Top of DATA RECORDS

Lemma convert_settings_underscore (q : string) (items dev dev' : pydict) :
  startswith_underscore q = true →
  (∀ v, (PStr q, v) ∈ items → dict_lookup (PStr q) dev = Some v) →
  convert_settings items dev = Ok dev' →
  dict_lookup (PStr q) dev' = dict_lookup (PStr q) dev.
Proof.
  intros Hq. revert dev. induction items as [|[k v] items IH]; intros dev Hitems.
  - cbn. by intros [= ->].
  - cbn [convert_settings].
    destruct (scalar_eq (PStr q) k) eqn:E.
    + apply scalar_eq_str_l in E. subst k.
      replace (match v with
               | PDict _ sub =>
                   if negb (startswith_underscore q)
                   then PDict PlainDict <$> convert_subkeys sub []
                   else Ok v
               | _ => Ok v
               end) with (Ok v) by (rewrite Hq; by destruct v).
      cbn [mbind result_bind].
      rewrite (dict_setitem_same q v dev) by (apply Hitems; by left).
      intros H. apply IH; [|done]. intros v' Hin. apply Hitems. by right.
    + destruct (match k with
                | PStr s =>
                    match v with
                    | PDict _ sub =>
                        if negb (startswith_underscore s)
                        then PDict PlainDict <$> convert_subkeys sub []
                        else Ok v
                    | _ => Ok v
                    end
                | _ => Ok v
                end) as [v'|]; [|done].
      cbn [mbind result_bind]. intros H.
      rewrite (IH (dict_setitem k v' dev)); [by apply dict_lookup_setitem_other| |done].
      intros v0 Hin. rewrite dict_lookup_setitem_other by done. apply Hitems. by right.
Qed.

Bottom of DATA RECORDS

▸ **TRY IT**: If a line in the entries above contains "PlainDict", report it.

▸ **TASK SOLUTION**:
                   then PDict PlainDict <$> convert_subkeys sub []
                        then PDict PlainDict <$> convert_subkeys sub []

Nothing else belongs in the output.